Dataset excerpts:
(** * expodb: the coordination layer of a gossip + raft key-value node

    A shallow embedding of the server package (membership handler, write
    path, lifecycle) and of the HTTP front end, with the properties the
    specification states about them. *)

From Stdlib Require Import ZArith String Ascii List Lia Bool.
From stdpp Require Import base strings gmap list.

Local Open Scope string_scope.
Local Open Scope list_scope.

(** ** A state-and-trace monad

    Go methods mutate their receiver and call out to agents.  A computation
    takes the receiver's state and returns a result, the new state and the
    calls and log lines it issued, oldest first. *)

Definition Eff (S E A : Type) : Type := S -> A * S * list E.

Definition ret {S E A} (a : A) : Eff S E A := fun s => (a, s, []).

Definition bind {S E A B} (c : Eff S E A) (k : A -> Eff S E B) : Eff S E B :=
  fun s =>
    let '(a, s1, t1) := c s in
    let '(b, s2, t2) := k a s1 in
    (b, s2, t1 ++ t2).

Definition emit {S E} (e : E) : Eff S E unit := fun s => (tt, s, [e]).
Definition get {S E} : Eff S E S := fun s => (s, s, []).
Definition put {S E} (s' : S) : Eff S E unit := fun _ => (tt, s', []).

Definition result {S E A} (r : A * S * list E) : A := fst (fst r).
Definition final {S E A} (r : A * S * list E) : S := snd (fst r).
Definition issued {S E A} (r : A * S * list E) : list E := snd r.

Declare Scope eff_scope.
Delimit Scope eff_scope with eff.
Notation "'let*' x := c 'in' k" := (bind c (fun x => k))
  (at level 10, x name, c at level 100, k at level 200) : eff_scope.
Notation "c ;;; k" := (bind c (fun _ => k))
  (at level 100, k at level 200, right associativity) : eff_scope.

(** [for _, x := range xs { body x }] *)
Fixpoint forRange {S E A} (xs : list A) (body : A -> Eff S E unit) : Eff S E unit :=
  match xs with
  | [] => ret tt
  | x :: xs' => bind (body x) (fun _ => forRange xs' body)
  end.

(** [if err != nil { body }] *)
Definition whenErr {S E Err} (err : option Err) (body : Eff S E unit) : Eff S E unit :=
  match err with
  | Some _ => body
  | None => ret tt
  end.

(** ** Go strings *)

Definition strings_HasPrefix (s prefix : string) : bool := String.prefix prefix s.

Fixpoint string_drop (n : nat) (s : string) : string :=
  match n, s with
  | O, _ => s
  | S n', String _ s' => string_drop n' s'
  | S _, EmptyString => EmptyString
  end.

(** [strings.Replace(s, old, new, 1)]: the first occurrence of [old] in [s],
    scanning from the left, is replaced by [new]; [s] is returned unchanged
    when [old] does not occur. *)
Fixpoint strings_Replace_first (s old new : string) : string :=
  if String.prefix old s then new +:+ string_drop (String.length old) s
  else match s with
       | EmptyString => EmptyString
       | String c s' => String c (strings_Replace_first s' old new)
       end.

(** [strings.IndexByte(s, c) >= 0] *)
Fixpoint hasByte (c : ascii) (s : string) : bool :=
  match s with
  | EmptyString => false
  | String d s' => if Ascii.eqb c d then true else hasByte c s'
  end.

(** The double quote, for JSON literals. *)
Definition dq : string := String (ascii_of_nat 34) EmptyString.

(** ** The server package: membership handler and write path *)

Module Server.

(** *** serf events *)

Inductive EventType :=
| EventMemberJoin
| EventMemberLeave
| EventMemberFailed
| EventMemberUpdate
| EventMemberReap
| EventUser
| EventQuery.

Inductive MemberStatus := StatusNone | StatusAlive | StatusLeaving | StatusLeft | StatusFailed.

Record Member := {
  Name : string;
  Addr : string;
  Port : Z;
  Tags : gmap string string;
  Status : MemberStatus
}.

(** [serf.Event] is an interface with three implementations; only a
    [MemberEvent] carries a member event type in its [Type] field. *)
Inductive Event :=
| MemberEvent (Type_ : EventType) (Members : list Member)
| UserEvent (name : string)
| Query (name : string).
(** * Photometric stereo (pms.py): a shallow embedding and its properties

    The program is a NumPy script.  Its arrays hold IEEE binary64 numbers;
    the embedding is written once over a [Scalar] interface and read at two
    instances:

    - [float] (the kernel's binary64 numbers), where every operation is the
      one NumPy performs, including division by zero, NaN and signed zeros;
    - [R], the real numbers, the semantics in which the algebraic
      properties of the algorithms (unit norms, scale invariance) are
      stated.  Every theorem over [R] carries the hypotheses under which no
      division by zero occurs, so the totalised division of [R] is never
      exercised at zero.

    Two reductions, [np.linalg.norm] of a row of any length and
    [ndarray.dot] of two matrices, add their terms in an order that NumPy
    and BLAS choose; they are kept behind the interface [Reductions], which
    is read over [R] only.

    The routines of [numpy.linalg] that the script calls ([pinv], [lstsq],
    [svd], [eigvals], [eig]) are not part of the program: they are taken as
    parameters, and a theorem that depends on what they compute states their
    documented contract as a hypothesis. *)

From Stdlib Require Import Reals Lra Lia List Floats ZArith Bool Arith.
From Stdlib Require Import Permutation.
From Stdlib Require String.
Import ListNotations.

Set Implicit Arguments.

(** ** Scalars *)

Class Scalar (T : Type) : Type := {
  s_zero : T;
  s_one : T;
  s_two : T;
  s_add : T -> T -> T;
  s_sub : T -> T -> T;
  s_mul : T -> T -> T;
  s_div : T -> T -> T;
  s_neg : T -> T;
  s_sqrt : T -> T;
  s_abs : T -> T;
  s_eqb : T -> T -> bool;
  s_ltb : T -> T -> bool;
  s_leb : T -> T -> bool;
  s_of_nat : nat -> T
}.

Declare Scope scalar_scope.
Delimit Scope scalar_scope with S.
Infix "+" := s_add : scalar_scope.
Infix "-" := s_sub : scalar_scope.
Infix "*" := s_mul : scalar_scope.
Infix "/" := s_div : scalar_scope.
Notation "- x" := (s_neg x) : scalar_scope.

(** The real numbers; comparisons are decided classically. *)
#[export] Instance Scalar_R : Scalar R := {
  s_zero := 0%R;
  s_one := 1%R;
  s_two := 2%R;
  s_add := Rplus;
  s_sub := Rminus;
  s_mul := Rmult;
  s_div := Rdiv;
  s_neg := Ropp;
  s_sqrt := R_sqrt.sqrt;
  s_abs := Rabs;
  s_eqb := fun x y => if Req_dec_T x y then true else false;
  s_ltb := fun x y => if Rlt_dec x y then true else false;
  s_leb := fun x y => if Rle_dec x y then true else false;
  s_of_nat := INR
}.

(** IEEE binary64, as NumPy's float64. *)
#[export] Instance Scalar_float : Scalar float := {
  s_zero := 0%float;
  s_one := 1%float;
  s_two := 2%float;
  s_add := PrimFloat.add;
  s_sub := PrimFloat.sub;
  s_mul := PrimFloat.mul;
  s_div := PrimFloat.div;
  s_neg := PrimFloat.opp;
  s_sqrt := PrimFloat.sqrt;
  s_abs := PrimFloat.abs;
  s_eqb := PrimFloat.eqb;
  s_ltb := PrimFloat.ltb;
  s_leb := PrimFloat.leb;
  s_of_nat := fun n => PrimFloat.of_uint63 (Uint63.of_Z (Z.of_nat n))
}.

### Instructions to follow
Output the line holding "s_add : scalar_scope.", then every later line through the end of the records above, exactly as given and nothing else.

### Written reply
Infix "+" := s_add : scalar_scope.
Infix "-" := s_sub : scalar_scope.
Infix "*" := s_mul : scalar_scope.
Infix "/" := s_div : scalar_scope.
Notation "- x" := (s_neg x) : scalar_scope.

(** The real numbers; comparisons are decided classically. *)
#[export] Instance Scalar_R : Scalar R := {
  s_zero := 0%R;
  s_one := 1%R;
  s_two := 2%R;
  s_add := Rplus;
  s_sub := Rminus;
  s_mul := Rmult;
  s_div := Rdiv;
  s_neg := Ropp;
  s_sqrt := R_sqrt.sqrt;
  s_abs := Rabs;
  s_eqb := fun x y => if Req_dec_T x y then true else false;
  s_ltb := fun x y => if Rlt_dec x y then true else false;
  s_leb := fun x y => if Rle_dec x y then true else false;
  s_of_nat := INR
}.

(** IEEE binary64, as NumPy's float64. *)
#[export] Instance Scalar_float : Scalar float := {
  s_zero := 0%float;
  s_one := 1%float;
  s_two := 2%float;
  s_add := PrimFloat.add;
  s_sub := PrimFloat.sub;
  s_mul := PrimFloat.mul;
  s_div := PrimFloat.div;
  s_neg := PrimFloat.opp;
  s_sqrt := PrimFloat.sqrt;
  s_abs := PrimFloat.abs;
  s_eqb := PrimFloat.eqb;
  s_ltb := PrimFloat.ltb;
  s_leb := PrimFloat.leb;
  s_of_nat := fun n => PrimFloat.of_uint63 (Uint63.of_Z (Z.of_nat n))
}.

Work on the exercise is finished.